[EXERCISE GOAL] Please copy each line of the listing below in which the word "every" appears.
[DATA IN THIS EXERCISE — start]
(** * folium.raster_layers: TileLayer, WmsTileLayer, ImageOverlay, VideoOverlay

    A shallow embedding of [folium/raster_layers.py] and of the pieces of the
    Python runtime it leans on ([str] methods, the UTF-8 codec, [json.dumps]
    and [json.loads]), followed by the properties of the layer configuration
    and rendering contract. *)

From Stdlib Require Import ZArith Ascii String List Lia Bool.
From Stdlib Require Import Strings.Byte.
From Stdlib Require Import Decimal DecimalString DecimalZ DecimalPos DecimalN DecimalFacts.
From stdpp Require Import base tactics option list strings sorting gmap.

Local Open Scope Z_scope.

(** ** Text and byte strings *)

(** A Python text string ([six.text_type]) is a sequence of code points; a
    byte string ([six.binary_type]) is a sequence of bytes. *)
Abbreviation text := (list Z).
Abbreviation bytes := (list byte).

Definition cp (a : ascii) : Z := Z.of_N (N_of_ascii a).

(** [txt "abc"] is the text of an ASCII literal of the source. *)
Fixpoint txt (s : string) : text :=
  match s with
  | EmptyString => []
  | String a s' => cp a :: txt s'
  end.

(** The two interpreters the module is written for (it imports [six] and
    [__future__]). *)
Inductive interpreter := Python2 | Python3.

(** What the interpreter's text type knows beyond ASCII: the lower-case
    mapping of a code point above 127, the white space other than
    [" \t\n\r\x0b\x0c"], and whether its UTF-8 codec lets lone surrogates
    through (CPython 2 does, CPython 3 does not). *)
Record runtime := {
  rt_version : interpreter;
  rt_lower : Z → text;
  rt_space : Z → bool;
  rt_surrogates : bool;
}.

(** The extra white space of Python 3's [str.isspace]. *)
Definition unicode_space (c : Z) : bool :=
  ((28 <=? c) && (c <=? 31)) || (c =? 133) || (c =? 160) || (c =? 5760)
  || ((8192 <=? c) && (c <=? 8202)) || (c =? 8232) || (c =? 8233)
  || (c =? 8239) || (c =? 8287) || (c =? 12288).

Section Str.
Variable rt : runtime.

Definition lower_cp (c : Z) : text :=
  if (65 <=? c) && (c <=? 90) then [c + 32]
  else if c <? 128 then [c]
  else rt_lower rt c.

(** [s.lower()] *)
Definition str_lower (s : text) : text := flat_map lower_cp s.

Definition is_space (c : Z) : bool :=
  ((9 <=? c) && (c <=? 13)) || (c =? 32) || rt_space rt c.

Fixpoint str_lstrip (s : text) : text :=
  match s with
  | c :: s' => if is_space c then str_lstrip s' else s
  | [] => []
  end.

Definition str_rstrip (s : text) : text := rev (str_lstrip (rev s)).

(** [s.strip()] *)
Definition str_strip (s : text) : text := str_rstrip (str_lstrip s).

Definition flush_word (word : text) : list text :=
  match word with [] => [] | _ => [word] end.

Fixpoint str_split_go (word : text) (s : text) : list text :=
  match s with
  | [] => flush_word word
  | c :: s' =>
      if is_space c then flush_word word ++ str_split_go [] s'
      else str_split_go (word ++ [c]) s'
  end.

(** [s.split()]: the maximal runs of non-space characters. *)
Definition str_split (s : text) : list text := str_split_go [] s.

(** ['sep'.join(parts)] *)
Fixpoint str_join (sep : text) (parts : list text) : text :=
  match parts with
  | [] => []
  | [p] => p
  | p :: ps => p ++ sep ++ str_join sep ps
  end.

(** [''.join(tiles.lower().strip().split())], lines 68 and 84. *)
Definition normalize (tiles : text) : text :=
  str_join [] (str_split (str_strip (str_lower tiles))).

Definition no_space (s : text) : text :=
  List.filter (λ c, negb (is_space c)) s.

Lemma str_join_nil parts : str_join [] parts = concat parts.
Proof.
  induction parts as [|p [|q ps] IH]; simpl in *.
  - reflexivity.
  - by rewrite app_nil_r.
  - by rewrite IH.
Qed.

Lemma concat_flush_word w : concat (flush_word w) = w.
Proof. destruct w; simpl; [done|]. by rewrite app_nil_r. Qed.

Lemma str_split_go_concat s : ∀ w, concat (str_split_go w s) = w ++ no_space s.
Proof.
  induction s as [|c s IH]; intros w; simpl.
  - by rewrite concat_flush_word, app_nil_r.
  - destruct (is_space c); simpl.
    + by rewrite concat_app, concat_flush_word, IH.
    + by rewrite IH, <- app_assoc.
Qed.

Lemma no_space_lstrip s : no_space (str_lstrip s) = no_space s.
Proof.
  induction s as [|c s IH]; simpl; [done|].
  destruct (is_space c) eqn:E; simpl; [done|]. by rewrite E.
Qed.

Lemma no_space_rev s : no_space (rev s) = rev (no_space s).
Proof.
  unfold no_space. induction s as [|c s IH]; simpl; [done|].
  rewrite List.filter_app, IH. simpl. destruct (is_space c); simpl.
  - by rewrite app_nil_r.
  - done.
Qed.

Lemma no_space_strip s : no_space (str_strip s) = no_space s.
Proof.
  unfold str_strip, str_rstrip.
  by rewrite no_space_rev, no_space_lstrip, no_space_rev, rev_involutive,
    no_space_lstrip.
Qed.

(** The normal form of a tiles string is its lower-cased text with every
    white-space character removed. *)
Lemma normalize_no_space tiles : normalize tiles = no_space (str_lower tiles).
Proof.
  unfold normalize, str_split.
  by rewrite str_join_nil, str_split_go_concat, no_space_strip.
Qed.
End Str.

(** CPython 3 with the ASCII-only case mapping (enough for every name of the
    registry). *)
Definition py3 : runtime :=
  {| rt_version := Python3; rt_lower := λ c, [c]; rt_space := unicode_space;
     rt_surrogates := false |}.

(** CPython 2 on byte strings. *)
Definition py2 : runtime :=
  {| rt_version := Python2; rt_lower := λ c, [c]; rt_space := λ _, false;
     rt_surrogates := true |}.

Example normalize_mapbox_bright :
  normalize py3 (txt " Mapbox  Bright ") = txt "mapboxbright".
Proof. reflexivity. Qed.

(** ** The UTF-8 codec *)

Definition byte_val (b : byte) : Z := Z.of_N (Byte.to_N b).

Definition byte_of (z : Z) : byte := default x00 (Byte.of_N (Z.to_N z)).

(** A continuation byte [10xxxxxx]. *)
Definition is_cont (b : byte) : bool := (128 <=? byte_val b) && (byte_val b <? 192).

Definition is_surrogate (c : Z) : bool := (55296 <=? c) && (c <=? 57343).

(** [text_type(bs, 'utf8')] with the strict error handler: [None] stands for
    [UnicodeDecodeError].  Overlong forms, stray continuation bytes, truncated
    sequences and code points above U+10FFFF are refused. *)
Fixpoint utf8_decode (surrogates : bool) (bs : bytes) : option text :=
  match bs with
  | [] => Some []
  | b0 :: r0 =>
      let v0 := byte_val b0 in
      if v0 <? 128 then cons v0 <$> utf8_decode surrogates r0
      else if v0 <? 194 then None
      else if v0 <? 224 then
        match r0 with
        | b1 :: r1 =>
            if is_cont b1
            then cons ((v0 - 192) * 64 + (byte_val b1 - 128))
                   <$> utf8_decode surrogates r1
            else None
        | _ => None
        end
      else if v0 <? 240 then
        match r0 with
        | b1 :: b2 :: r2 =>
            let c := (v0 - 224) * 4096 + (byte_val b1 - 128) * 64
                     + (byte_val b2 - 128) in
            if is_cont b1 && is_cont b2 && (2048 <=? c)
               && (surrogates || negb (is_surrogate c))
            then cons c <$> utf8_decode surrogates r2
            else None
        | _ => None
        end
      else if v0 <? 245 then
        match r0 with
        | b1 :: b2 :: b3 :: r3 =>
            let c := (v0 - 240) * 262144 + (byte_val b1 - 128) * 4096
                     + (byte_val b2 - 128) * 64 + (byte_val b3 - 128) in
            if is_cont b1 && is_cont b2 && is_cont b3
               && (65536 <=? c) && (c <=? 1114111)
            then cons c <$> utf8_decode surrogates r3
            else None
        | _ => None
        end
      else None
  end.

Definition utf8_encode_cp (c : Z) : bytes :=
  if c <? 128 then [byte_of c]
  else if c <? 2048 then [byte_of (192 + c / 64); byte_of (128 + c mod 64)]
  else if c <? 65536 then
    [byte_of (224 + c / 4096); byte_of (128 + (c / 64) mod 64);
     byte_of (128 + c mod 64)]
  else
    [byte_of (240 + c / 262144); byte_of (128 + (c / 4096) mod 64);
     byte_of (128 + (c / 64) mod 64); byte_of (128 + c mod 64)].

(** [t.encode('utf8')] *)
Definition utf8_encode (t : text) : bytes := flat_map utf8_encode_cp t.

Lemma byte_of_val b : byte_of (byte_val b) = b.
Proof.
  unfold byte_of, byte_val. by rewrite N2Z.id, Byte.of_to_N.
Qed.

Lemma byte_val_range b : 0 ≤ byte_val b < 256.
Proof.
  unfold byte_val. pose proof (Byte.to_N_bounded b). lia.
Qed.

Lemma is_cont_range b : is_cont b = true → 128 ≤ byte_val b < 192.
Proof. unfold is_cont. lia. Qed.

(** Decoding loses nothing: the decoded text encodes back to the very bytes
    it came from. *)
Lemma utf8_encode_decode surrogates : ∀ bs t,
  utf8_decode surrogates bs = Some t → utf8_encode t = bs.
Proof.
  intros bs. remember (length bs) as n eqn:Hn.
  revert bs Hn. induction n as [n IH] using lt_wf_ind. intros bs Hn t.
  assert (Hrec : ∀ r u, (length r < length bs)%nat →
            utf8_decode surrogates r = Some u → utf8_encode u = r).
  { intros r u Hlt. apply (IH (length r)); [lia|done]. }
  clear IH Hn.
  destruct bs as [|b0 r0]; simpl.
  { intros [= <-]. done. }
  pose proof (byte_val_range b0) as R0.
  destruct (byte_val b0 <? 128) eqn:E1.
  { destruct (utf8_decode surrogates r0) as [u|] eqn:Hu; simpl; [|done].
    intros [= <-]. simpl. unfold utf8_encode_cp. rewrite E1. simpl.
    rewrite byte_of_val. f_equal. apply Hrec; [simpl; lia|done]. }
  destruct (byte_val b0 <? 194) eqn:E2; [done|].
  destruct (byte_val b0 <? 224) eqn:E3.
  { destruct r0 as [|b1 r1]; [done|].
    destruct (is_cont b1) eqn:C1; [|done]. apply is_cont_range in C1.
    destruct (utf8_decode surrogates r1) as [u|] eqn:Hu; simpl; [|done].
    intros [= <-]. simpl. unfold utf8_encode_cp.
    set (c := (byte_val b0 - 192) * 64 + (byte_val b1 - 128)).
    assert (c / 64 = byte_val b0 - 192 ∧ c mod 64 = byte_val b1 - 128) as [Hq Hr].
    { subst c. Z.div_mod_to_equations. lia. }
    assert (128 ≤ c < 2048) by (subst c; lia).
    replace (c <? 128) with false by lia. replace (c <? 2048) with true by lia.
    rewrite Hq, Hr. simpl.
    replace (192 + (byte_val b0 - 192)) with (byte_val b0) by lia.
    replace (128 + (byte_val b1 - 128)) with (byte_val b1) by lia.
    rewrite !byte_of_val. do 2 f_equal. apply Hrec; [simpl; lia|done]. }
  destruct (byte_val b0 <? 240) eqn:E4.
  { destruct r0 as [|b1 [|b2 r2]]; [done..|].
    set (c := (byte_val b0 - 224) * 4096 + (byte_val b1 - 128) * 64
              + (byte_val b2 - 128)).
    destruct (is_cont b1) eqn:C1; [|done]. apply is_cont_range in C1.
    destruct (is_cont b2) eqn:C2; [|done]. apply is_cont_range in C2.
    destruct (2048 <=? c) eqn:L; [|done]. simpl.
    destruct (surrogates || negb (is_surrogate c)); [|done].
    destruct (utf8_decode surrogates r2) as [u|] eqn:Hu; simpl; [|done].
    intros [= <-]. simpl. unfold utf8_encode_cp.
    assert (c / 4096 = byte_val b0 - 224 ∧ (c / 64) mod 64 = byte_val b1 - 128
            ∧ c mod 64 = byte_val b2 - 128) as (Hq & Hm & Hr).
    { subst c. Z.div_mod_to_equations. lia. }
    assert (2048 ≤ c < 65536) by (subst c; lia).
    replace (c <? 128) with false by lia. replace (c <? 2048) with false by lia.
    replace (c <? 65536) with true by lia.
    rewrite Hq, Hm, Hr. simpl.
    replace (224 + (byte_val b0 - 224)) with (byte_val b0) by lia.
    replace (128 + (byte_val b1 - 128)) with (byte_val b1) by lia.
    replace (128 + (byte_val b2 - 128)) with (byte_val b2) by lia.
    rewrite !byte_of_val. do 3 f_equal. apply Hrec; [simpl; lia|done]. }
  destruct (byte_val b0 <? 245) eqn:E5; [|done].
  destruct r0 as [|b1 [|b2 [|b3 r3]]]; [done..|].
  set (c := (byte_val b0 - 240) * 262144 + (byte_val b1 - 128) * 4096
            + (byte_val b2 - 128) * 64 + (byte_val b3 - 128)).
  destruct (is_cont b1) eqn:C1; [|done]. apply is_cont_range in C1.
  destruct (is_cont b2) eqn:C2; [|done]. apply is_cont_range in C2.
  destruct (is_cont b3) eqn:C3; [|done]. apply is_cont_range in C3.
  destruct (65536 <=? c) eqn:L; [|done].
  destruct (c <=? 1114111) eqn:U; [|done]. simpl.
  destruct (utf8_decode surrogates r3) as [u|] eqn:Hu; simpl; [|done].
  intros [= <-]. simpl. unfold utf8_encode_cp.
  assert (c / 262144 = byte_val b0 - 240 ∧ (c / 4096) mod 64 = byte_val b1 - 128
          ∧ (c / 64) mod 64 = byte_val b2 - 128
          ∧ c mod 64 = byte_val b3 - 128) as (Hq & Hm1 & Hm2 & Hr).
  { subst c. Z.div_mod_to_equations. lia. }
  replace (c <? 128) with false by lia. replace (c <? 2048) with false by lia.
  replace (c <? 65536) with false by lia.
  rewrite Hq, Hm1, Hm2, Hr. simpl.
  replace (240 + (byte_val b0 - 240)) with (byte_val b0) by lia.
  replace (128 + (byte_val b1 - 128)) with (byte_val b1) by lia.
  replace (128 + (byte_val b2 - 128)) with (byte_val b2) by lia.
  replace (128 + (byte_val b3 - 128)) with (byte_val b3) by lia.
  rewrite !byte_of_val. do 4 f_equal. apply Hrec; [simpl; lia|done].
Qed.

Example utf8_decode_e_acute :
  utf8_decode false [xc3; xa9] = Some [233] ∧ utf8_decode false [xff] = None.
Proof. split; reflexivity. Qed.

(** ** Python values and exceptions *)

(** A float is carried by the text of its [repr] (["1.0"], ["0.5"],
    ["1e-05"]), which identifies it; the three non-finite floats have no JSON
    number of their own and stand apart. *)
Inductive pyfloat :=
| FNan
| FInf (negative : bool)
| FRepr (r : string).

Unset Elimination Schemes.
Inductive pyval :=
| PNone
| PBool (b : bool)
| PInt (z : Z)
| PFloat (f : pyfloat)
| PStr (t : text)
| PBytes (b : bytes)
| PList (l : list pyval)
| PDict (d : list (text * pyval))
| PHost (what : string).
Set Elimination Schemes.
[DATA IN THIS EXERCISE — finish]
[TASK ANSWER]
(** The normal form of a tiles string is its lower-cased text with every
(** CPython 3 with the ASCII-only case mapping (enough for every name of the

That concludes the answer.